Directions for this task =>
Return a copy of each line in the listing that includes the word "lending".

Supplied data =>
******
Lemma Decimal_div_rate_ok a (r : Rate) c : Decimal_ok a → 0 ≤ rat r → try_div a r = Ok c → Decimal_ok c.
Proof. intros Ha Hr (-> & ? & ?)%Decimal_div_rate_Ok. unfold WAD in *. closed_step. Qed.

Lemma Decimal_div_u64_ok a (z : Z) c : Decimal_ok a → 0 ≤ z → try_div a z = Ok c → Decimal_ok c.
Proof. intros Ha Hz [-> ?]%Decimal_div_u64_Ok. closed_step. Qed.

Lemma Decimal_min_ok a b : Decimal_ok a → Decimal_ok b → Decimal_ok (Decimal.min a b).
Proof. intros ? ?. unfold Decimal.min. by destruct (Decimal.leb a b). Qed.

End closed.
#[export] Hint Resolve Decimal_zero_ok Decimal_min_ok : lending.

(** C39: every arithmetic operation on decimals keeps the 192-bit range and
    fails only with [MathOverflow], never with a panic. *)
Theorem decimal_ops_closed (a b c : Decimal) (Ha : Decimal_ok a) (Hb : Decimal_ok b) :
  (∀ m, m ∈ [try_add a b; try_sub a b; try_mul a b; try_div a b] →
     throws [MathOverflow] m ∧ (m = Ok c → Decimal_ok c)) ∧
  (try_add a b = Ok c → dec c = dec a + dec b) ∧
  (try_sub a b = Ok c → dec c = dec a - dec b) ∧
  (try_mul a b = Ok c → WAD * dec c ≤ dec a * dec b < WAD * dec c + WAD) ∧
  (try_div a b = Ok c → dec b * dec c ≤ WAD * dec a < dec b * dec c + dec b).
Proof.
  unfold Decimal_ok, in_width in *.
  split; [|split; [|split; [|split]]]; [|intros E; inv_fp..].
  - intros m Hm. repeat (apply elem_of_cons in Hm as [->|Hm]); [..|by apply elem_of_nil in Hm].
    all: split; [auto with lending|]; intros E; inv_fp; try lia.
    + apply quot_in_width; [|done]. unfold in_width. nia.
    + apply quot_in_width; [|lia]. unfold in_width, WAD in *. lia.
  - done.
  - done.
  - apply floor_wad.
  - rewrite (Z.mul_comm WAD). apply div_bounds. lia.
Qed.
******
Output below =>
#[export] Hint Resolve Decimal_zero_ok Decimal_min_ok : lending.
    all: split; [auto with lending|]; intros E; inv_fp; try lia.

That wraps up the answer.